Gartner analyst Nag sees opportunities for Microsoft to leverage its dominance as a software-as-a-service provider to make inroads in winning big cloud contracts. “Microsoft owns the desktop. Microsoft owns the OS. And Microsoft owns the apps,” Nag told MarketWatch. “It has to bully pulpit to effectively drive vendors to the cloud.”
AWS’s sheen of invincibility in the cloud was punctured in October, when what looked like a slam-dunk contract win of a 10-year, $10 billion pact with the Pentagon, known as JEDI, turned into a shocking loss to Microsoft and warnings from some analysts of a fundamental shift in where the market is headed.
“With JEDI, I believe the game has changed and the market perception will provide Microsoft the opportunity to apply significant pressure to AWS,” Futurum Research analyst Daniel Newman told MarketWatch, noting just 20% of enterprise workloads are currently in the cloud. “AWS had the first-move advantage. But it is not as deeply entrenched as Microsoft at corporations. We will get closer to parity over the next four, five years.”
He predicts Azure, which cleaved off 1% of market share from AWS in 2018, will continue to make gains this year and into the future.
How big a gain? How about enough to make it Microsoft’s biggest business, at a projected $90 billion in fiscal year 2023, according to a Nov. 18 research note from Stifel Nicolaus analyst Brad Reback. He said most potential business customers are in the early stages of shifting their computing tasks to the cloud, and Azure is best positioned to appeal to them because of Microsoft’s strong enterprise-software offerings.
Microsoft has said little about the JEDI award, but John “JG” Chirapurath, general manager of Azure data, blockchain and artificial intelligence at Microsoft, told MarketWatch, “We see some of the largest corporations on Earth adopting the Azure model for the same reason” that the Pentagon chose Microsoft — a hybrid-cloud setup, with deep data analytics and security.
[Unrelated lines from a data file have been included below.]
(** X3. [computeCPUSet] flattens a concatenation to the union of the
    flattenings, so duplicate processors collapse, and its result does not
    depend on the order of the affinities. *)
Theorem computeCPUSet_app (l1 l2 : list GROUP_AFFINITY) :
  computeCPUSet (l1 ++ l2) = computeCPUSet l1 ∪ computeCPUSet l2
  ∧ computeCPUSet (l1 ++ l1) = computeCPUSet l1
  ∧ (∀ l, l ≡ₚ l1 → computeCPUSet l = computeCPUSet l1).
Proof.
  assert (∀ l l', computeCPUSet (l ++ l') = computeCPUSet l ∪ computeCPUSet l')
    as Happ.
  { intros l l'. apply set_eq. intros x.
    rewrite elem_of_union, !elem_of_computeCPUSet.
    setoid_rewrite elem_of_app. naive_solver. }
  split; [done|]. split.
  - rewrite Happ. set_solver.
  - intros l Hperm. apply set_eq. intros x. rewrite !elem_of_computeCPUSet.
    by setoid_rewrite Hperm.
Qed.

(** X4. [convertToGroupAffinities] panics exactly when the set holds a
    negative CPU index that is not a multiple of 64 (the remainder, hence
    the shift count, is then negative); otherwise it returns one affinity
    per CPU. *)
Theorem convertToGroupAffinities_panics (cpuSet : gset Z) :
  (convertToGroupAffinities cpuSet = None
   ↔ ∃ c, c ∈ cpuSet ∧ c < 0 ∧ c mod 64 ≠ 0)
  ∧ (∀ affinities, convertToGroupAffinities cpuSet = Some affinities →
       length affinities = size cpuSet).
Proof.
  unfold convertToGroupAffinities. split.
  - rewrite convert_cpus_none. setoid_rewrite elem_of_sorted.
    by setoid_rewrite rem_negative.
  - intros affinities H. apply convert_cpus_length in H.
    by rewrite H, length_sorted.
Qed.

(** X5. [groupMasks] panics exactly when the set holds a negative CPU index
    that is not a multiple of 64; the empty set encodes to the empty map. *)
Theorem groupMasks_panics (cpuSet : gset Z) :
  (groupMasks cpuSet = None ↔ ∃ c, c ∈ cpuSet ∧ c < 0 ∧ c mod 64 ≠ 0)
  ∧ groupMasks ∅ = Some ∅.
Proof.
  unfold groupMasks. split.
  - rewrite group_cpus_none. setoid_rewrite elem_of_elements.
    by setoid_rewrite rem_negative.
  - by rewrite elements_empty.
Qed.

(** X6. The result of [groupMasks] does not depend on the order in which
    the CPUs of the set are ranged over: the loop run over any listing of
    the set gives the same map (or the same panic). *)
Theorem groupMasks_order_independent (cpuSet : gset Z) (cpus : list Z) :
  cpus ≡ₚ elements cpuSet → group_cpus cpus ∅ = groupMasks cpuSet.
Proof. intros Hperm. by apply group_cpus_Permutation. Qed.

(** X7. For a set of non-negative CPU indices the map of [groupMasks] has
    an entry for a group exactly when some CPU of the set lies in that
    group, and no entry has a zero mask. *)
Theorem groupMasks_groups (cpuSet : gset Z) :
  (∀ c, c ∈ cpuSet → 0 ≤ c) →
  ∃ masks, groupMasks cpuSet = Some masks
    ∧ (∀ g, is_Some (masks !! g) ↔ ∃ c, c ∈ cpuSet ∧ c / 64 = g)
    ∧ (∀ g mask, masks !! g = Some mask → mask ≠ 0).
Proof.
  intros Hc. destruct (groupMasks_spec cpuSet Hc) as (masks & Hm & Hdom & _).
  exists masks. split; [done|]. split; [done|].
  intros g mask Hg. pose proof (groupMasks_range cpuSet masks g mask Hc Hm Hg).
  lia.
Qed.

(** X8. [groupMasks] loses nothing on non-negative CPU indices, however
    large: two sets with the same masks are the same set. *)
Theorem groupMasks_injective (set1 set2 : gset Z) :
  (∀ c, c ∈ set1 → 0 ≤ c) → (∀ c, c ∈ set2 → 0 ≤ c) →
  groupMasks set1 = groupMasks set2 → set1 = set2.
Proof.
  intros H1 H2 Heq.
  destruct (groupMasks_spec set1 H1) as (m1 & Hm1 & _ & Hb1).
  destruct (groupMasks_spec set2 H2) as (m2 & Hm2 & _ & Hb2).
  assert (m1 = m2) as -> by congruence.
  assert (∀ s t : gset Z,
            (∀ c, c ∈ s → 0 ≤ c) →
            (∀ g b, 0 ≤ b → Z.testbit (maskAt m2 g) b = true
                            ↔ b < 64 ∧ g * 64 + b ∈ s) →
            (∀ g b, 0 ≤ b → Z.testbit (maskAt m2 g) b = true
                            ↔ b < 64 ∧ g * 64 + b ∈ t) →
            ∀ x, x ∈ s → x ∈ t) as Hincl.
  { intros s t Hs Hbs Hbt x Hx. pose proof (Hs x Hx) as Hx0.
    pose proof (Z.mod_pos_bound x 64 ltac:(lia)) as Hmod.
    pose proof (Z.div_mod x 64 ltac:(lia)) as Hdm.
    assert (x / 64 * 64 + x mod 64 = x) as Hsplit by lia.
    assert (Z.testbit (maskAt m2 (x / 64)) (x mod 64) = true) as Hbit.
    { apply Hbs; [lia|]. rewrite Hsplit. split; [lia|done]. }
    apply Hbt in Hbit as [_ Hin]; [|lia]. by rewrite Hsplit in Hin. }
  apply set_eq. intros x. split; by eapply Hincl.
Qed.

(** X9. The composition [computeCPUSet (convertToGroupAffinities s)] used
    for the CPU manager's selection keeps a non-negative CPU index modulo
    4194304 (64 processors in each of 2^16 groups): a CPU is in the result
    exactly when it is the residue of a CPU of [s]. *)
Theorem flatten_convert_wraps (cpuSet : gset Z) (x : Z) :
  (∀ c, c ∈ cpuSet → 0 ≤ c) →
  ∃ affinities, convertToGroupAffinities cpuSet = Some affinities
    ∧ (x ∈ computeCPUSet affinities ↔ ∃ c, c ∈ cpuSet ∧ x = c mod maxCPUs).
Proof.
  intros Hc. exists (singleBit <$> Go.sorted cpuSet).
  split; [by apply convertToGroupAffinities_nonneg|].
  assert (∀ c, 0 ≤ c → ∀ y, y ∈ Processors (singleBit c) ↔ y = c mod maxCPUs)
    as Hsingle.
  { intros c Hc0 y. unfold singleBit, ga.
    rewrite elem_of_Processors_bit by (apply Z.mod_pos_bound; lia).
    unfold maxCPUs, Go.uint16, Go.wrap.
    rewrite (Z.rem_mul_r c 64 (2 ^ 16)) by lia. split; intros ->; lia. }
  rewrite elem_of_computeCPUSet. split.
  - intros (a & Ha & Hx). apply list_elem_of_fmap in Ha as (c & -> & Hin).
    apply elem_of_sorted in Hin. exists c. split; [done|].
    apply Hsingle in Hx; [done|by apply Hc].
  - intros (c & Hin & ->). exists (singleBit c). split.
    + apply list_elem_of_fmap. exists c. split; [done|].
      by apply elem_of_sorted.
    + apply Hsingle; [by apply Hc|done].
Qed.

(** * Further properties of the resolver *)

Section ResolverRuns.

Context {hostError : Type}.
Variable GetCPUsforNUMANode : Z → hostError + GROUP_AFFINITY.


Lemma gather_error (nodes : list Z) (acc : list GROUP_AFFINITY)
    (issued : list Z) (e : lookupError hostError) :
  (gatherNUMANodeCPUs GetCPUsforNUMANode nodes acc issued).2 = Fail e →
  failedNode e ∈ nodes
  ∧ GetCPUsforNUMANode (Go.uint16 (failedNode e)) = inl (cause e).
Proof.
  revert acc issued. induction nodes as [|n nodes IH]; intros acc issued.
  - done.
  - cbn [gatherNUMANodeCPUs].
    destruct (GetCPUsforNUMANode (Go.uint16 n)) as [e'|a] eqn:E.
    + simpl. intros [= <-]. simpl. split; [by left|done].
    + intros H. apply IH in H as [Hin Hl]. split; [by right|done].
Qed.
“Hybrid is really the default computing situation for every large customer. It is here to stay,” Chirapurath said in a phone interview. “When I look ahead, the customer condition is not going to be one cloud or the other. The first thing I see is hybrid. Not just on-premises, but adopting technology on the edge. The second big area is data analytics.”
Companies that choose between AWS and Azure do not want to be locked in completely to those vendors, however, which opens the door to other vendors to jump in. Large companies want a multi-cloud strategy beyond a public option, said IBM Chief Information Officer Fletcher Previn.
“They want to avoid vendor lock-in,” he told MarketWatch. “A stove-piped AWS can be hard.”
Will Grannis, Google Cloud founder and managing director of the CTO Office, cites a recent Gartner survey of CIOs that showed 81% are consuming multiple clouds.
“The market is shifting from the mono-cloud to multi-cloud,” Grannis told MarketWatch in a phone interview. “We’re also in the third wave of cloud, in which customers have moved from a strategy of (technology) rental to building their own platforms and applications to do cool and interesting things. And we’ve built some incredibly successful platforms at Google, like Android and Chrome.”
The variety with which companies large and small are adopting cloud computing underscores its evolving nature and the opportunities that await Amazon, Microsoft, Google and others, according to Sean Feeney, cloud practice director at digital consultancy Nerdery.
AWS executives can relate. As the architects of a comparatively new market, they know its story is far from told.
“The shift to cloud is in its early innings,” Ariel Kelman, chief marketing officer at AWS, told MarketWatch from the company’s San Francisco offices. “It is a big and growing pie.”